§ What to do
From the data below, return the exact lines starting at the line containing "intros [= <-]." and ending at the line containing "destruct (m_Finishing (lc c)) eqn:Ef;", both included, and nothing else.

§ Entries provided
____________________
(** ** Completions *)
Lemma kept_EMain c ok : Inv c → kept (step default c (EMain ok [])).
Proof.
  intros HI. simpl. unfold complete_main. destruct HI as [Hw|[g Hh]].
  - destruct Hw as (Hd & H1 & H2 & H3 & H4 & H5 & H6 & H7 & [[-> _]|(Hp & H8 & H9)]); [done|].
    rewrite Hp. simpl. rewrite H7 by auto. simpl.
    assert (∀ f, (∀ op, f op = true → is_life op = true) → pend f (threads c) = 0) as Hz.
    { intros f Hf. pose proof (pend_le f _ (threads c) Hf). lia. }
    pose proof Hd as (D1 & D2 & D3 & D4 & D5 & D6 & D7 & D8 & D9 & D10 & D11).
    destruct ok; simpl.
    2: { left. unfold waiting. simpl. rewrite !pend_spawn. simpl. rewrite H3, H4, H5, H6, H8, H9. simpl.
         split_and!; auto. }
    right. exists (length (m_streams (lc c))).
    split; simpl; rewrite ?pend_spawn; simpl; rewrite ?H3, ?H4, ?H5, ?H9, ?D2, ?D3, ?D6; try done.
    + split; simpl; rewrite ?D2, ?D3, ?D4, ?D6, ?D10; auto; try done.
      * exists (SStream 1 0 true). unfold stream_at, opt_is. simpl. rewrite bool_decide_true by done.
        rewrite pend_spawn, Hz by (by intros []). split_and!; [by apply list_lookup_middle|done| |done].
        rewrite D8. by intros _ [].
      * intros g' Hg'. rewrite pend_spawn, Hz by (by intros []). split; [done|]. intros st.
        unfold stream_at. simpl. intros [Hst|[Hle Hst]]%lookup_app_Some; [by apply (D9 g')|].
        apply list_lookup_singleton_Some in Hst as [Hi _]. lia.
    + intros _. pose proof (pend_le2 is_tail is_life is_reset (threads c)) as Ht. rewrite H6, H8 in Ht.
      rewrite Nat.add_0_r. apply Nat.le_0_r, Ht. intros []; auto.
    + rewrite Hz by (by intros []). simpl. lia.
    + intros _ _. done.
    + intros st. unfold stream_at. simpl. rewrite list_lookup_middle by done. by intros [= <-].
  - destruct (phase (the_call c)) eqn:Hp; try done; [by destruct (h_phase _ _ _ _ _ _ Hh)|]. simpl.
    pose proof (h_finish _ _ _ _ _ _ Hh) as H4. rewrite Hp, bool_decide_true in H4 by auto.
    destruct (m_Finishing (lc c)) eqn:Ef; simpl in H4; [|lia].
    rewrite (up_next _ _ _ _ _ (h_up _ _ _ _ _ _ Hh)), Ef. simpl. right. exists g.
    destruct Hh as [U1 U2 U3 U4 [U5 U6] U7 U8 U9 U10 U11 U11d U12].
    split; simpl; rewrite ?pend_spawn; simpl; rewrite ?Nat.add_0_r, ?Ef; auto; try done.
    eapply up_ext_nrel; [done| |auto]. intros g'. by rewrite pend_spawn, Nat.add_0_r.
Qed.

(** The state while a completion is handled. *)
Lemma kept_progress c0 c g :
  threads c = threads c0 → handled_ true false g (λ f, pend f (threads c0)) (lc c) (the_call c) →
  kept (spawned (progress default c)).
Proof.
  intros Ht Hh. apply (fine_spawned g c0); [by apply (fine_progress false)|].
  intros c' ops H%progress_threads. congruence.
Qed.

Lemma waiting_quiet n s k : waiting n s k → complete_read k = None ∧ complete_write k = None.
Proof. intros (_ & H1 & H2 & _). unfold complete_read, complete_write. by rewrite H1, H2. Qed.

Lemma kept_ERead c r : Inv c → kept (step default c (ERead r)).
Proof.
  intros [Hw|[g Hh]]; simpl; [by destruct (waiting_quiet _ _ _ Hw) as [-> _]|].
  unfold complete_read. destruct (rd (the_call c)) eqn:Erd; simpl; [|done].
  pose proof (h_read _ _ _ _ _ _ Hh) as H2. rewrite Erd in H2. destruct (m_Reading (lc c)) eqn:Er; simpl in H2; [|lia].
  destruct Hh as [[Ur Usl Uw Un Uf Use Urf Uqu Ubl Ue Uss (st & Ust) Uo] _ H3 H4 [H5 H6] H7 H8 H9 H10 H11 H11d H12].
  assert (m_Finishing (lc c) = false) as Ef.
  { destruct (m_Finishing (lc c)); [|done]. destruct Uf as (? & _); congruence. }
  destruct (Usl Er) as (Hn & Hlen & _). destruct (m_RequestQueue (lc c)) as [|r0 [|??]] eqn:Eq; simplify_eq/=.
  destruct r as [r|]; simpl; rewrite ?Hn; simpl; unfold StateReadDone_fn; simpl; rewrite ?Eq; simpl;
    apply (kept_progress c _ g); try done; (split; simpl; auto; try lia; try done);
    (split; simpl; rewrite ?Ef; auto; try done; try (by exists st)).
  1,2: by rewrite Ef in Un.
  intros HS. destruct (Use HS). auto.
Qed.

Lemma kept_EWrite c : Inv c → kept (step default c (EWrite true)).
Proof.
  intros [Hw|[g Hh]]; simpl; [by destruct (waiting_quiet _ _ _ Hw) as [_ ->]|].
  unfold complete_write. destruct (wr (the_call c)) eqn:Ewr; simpl; [|done].
  pose proof (h_write _ _ _ _ _ _ Hh) as H2. rewrite Ewr in H2. destruct (m_Writing (lc c)) eqn:Er; simpl in H2; [|lia].
  destruct Hh as [[Ur Usl Uw Un Uf Use Urf Uqu Ubl Ue Uss (st & Ust) Uo] H3 _ H4 [H5 H6] H7 H8 H9 H10 H11 H11d H12].
  assert (m_Finishing (lc c) = false) as Ef.
  { destruct (m_Finishing (lc c)); [|done]. destruct Uf as (_ & ? & _); congruence. }
  rewrite (Uw Er). simpl. unfold StateWriteDone_fn. simpl. destruct (m_ResponseQueue (lc c)) as [|x q] eqn:Eq.
  { split; [done|]. destruct strict; [|done]. by destruct (Uqu eq_refl Er). }
  apply (kept_progress c _ g); [done|]. (split; simpl; auto; try lia; try done).
  split; simpl; rewrite ?Ef; auto; try done; [naive_solver|by rewrite Ef in Un|by exists st].
Qed.

(** ** Users *)
Lemma live_stream n s k g' st :
  Inv_ n s k → stream_at g' s = Some st → ss_refs st ≠ 0 ∨ ss_user st ≠ 0 → handled g' n s k.
Proof.
  intros [(Hd & _)|[g Hh]] Hst Hr.
  - destruct Hd as (_ & _ & _ & _ & _ & _ & _ & _ & Hz & _). destruct (Hz _ _ Hst). naive_solver.
  - destruct (decide (g' = g)) as [->|Hne]; [done|].
    destruct (up_old _ _ _ _ _ (h_up _ _ _ _ _ _ Hh) g' Hne) as [_ Hz]. destruct (Hz _ Hst). naive_solver.
Qed.

Lemma kept_close c g st op status :
  handled g (λ f, pend f (threads c)) (lc c) (the_call c) → stream_at g (lc c) = Some st → op = CloseStream default status c →
  (strict = true → m_ReadsDone (lc c) = true ∨ m_Writing (lc c) = false) →
  kept (spawned (outcome_bind op (λ '(c', ops), Next (set_lc (on_stream g disconnect (lc c')) c', ops)))).
Proof.
  intros Hh Hst -> Hsw. unfold CloseStream.
  assert (handled_ true true g (λ f, pend f (threads c)) (close_fields status (lc c)) (the_call c)) as Hh'.
  { eapply handled_close; [exact Hh|auto|done]. }
  destruct (progress_ok true g _ (set_lc (close_fields status (lc c)) c) Hh') as (s & a & Hx & H). rewrite Hx. simpl.
  assert (is_Some (m_Status s)) as HS.
  { revert Hx. unfold progress. simpl. destruct (EvaluateState_up _ _ _ _ (h_up _ _ _ _ _ _ Hh')) as (s2 & a2 & Hs2 & Hst2 & _).
    rewrite Hs2. intros [= -> _]. rewrite (st_status _ _ _ _ _ _ Hst2). unfold close_fields. destruct (m_ReadsDone _); simpl; eauto. }
  right. exists g. simpl. destruct (handled_refs _ _ _ _ _ _ H) as (st' & Hst' & Hr & _ & Hk).
  assert (handled_ false true g (plus_ops (λ f, pend f (threads c)) (ForwardProgress a)) (on_stream g disconnect s) (the_call c)) as H'.
  { eapply handled_stream; [exact H|exact Hst'|..]; try done; simpl; try (unfold plus_ops; lia); auto.
    intros Hl. by apply (h_late _ _ _ _ _ _ H). }
  destruct H' as [[Ur Usl Uw Un Uf Use Urf Uqu Ubl Ue Uss (st2 & Hst2 & Hr2 & _ & Hk2) Uo] H2 H3 H4 [H5 H6] H7 H8 H9 H10 H11 H11d H12].
  unfold plus_ops in *. split; simpl; rewrite ?pend_spawn; auto.
  split; auto.
  - exists st2. rewrite pend_spawn. split_and!; auto. intros _ _. left.
    rewrite stream_at_alter, Hst' in Hst2. by injection Hst2 as <-.
  - intros g' Hg'. rewrite pend_spawn. auto.
Qed.

Lemma may_close c : closable c = true → strict = true → m_ReadsDone (lc c) = true ∨ m_Writing (lc c) = false.
Proof. unfold closable. intros Hc ->. destruct (m_ReadsDone (lc c)), (m_Writing (lc c)); auto. Qed.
____________________
§ Your response
    + intros st. unfold stream_at. simpl. rewrite list_lookup_middle by done. by intros [= <-].
  - destruct (phase (the_call c)) eqn:Hp; try done; [by destruct (h_phase _ _ _ _ _ _ Hh)|]. simpl.
    pose proof (h_finish _ _ _ _ _ _ Hh) as H4. rewrite Hp, bool_decide_true in H4 by auto.
    destruct (m_Finishing (lc c)) eqn:Ef; simpl in H4; [|lia].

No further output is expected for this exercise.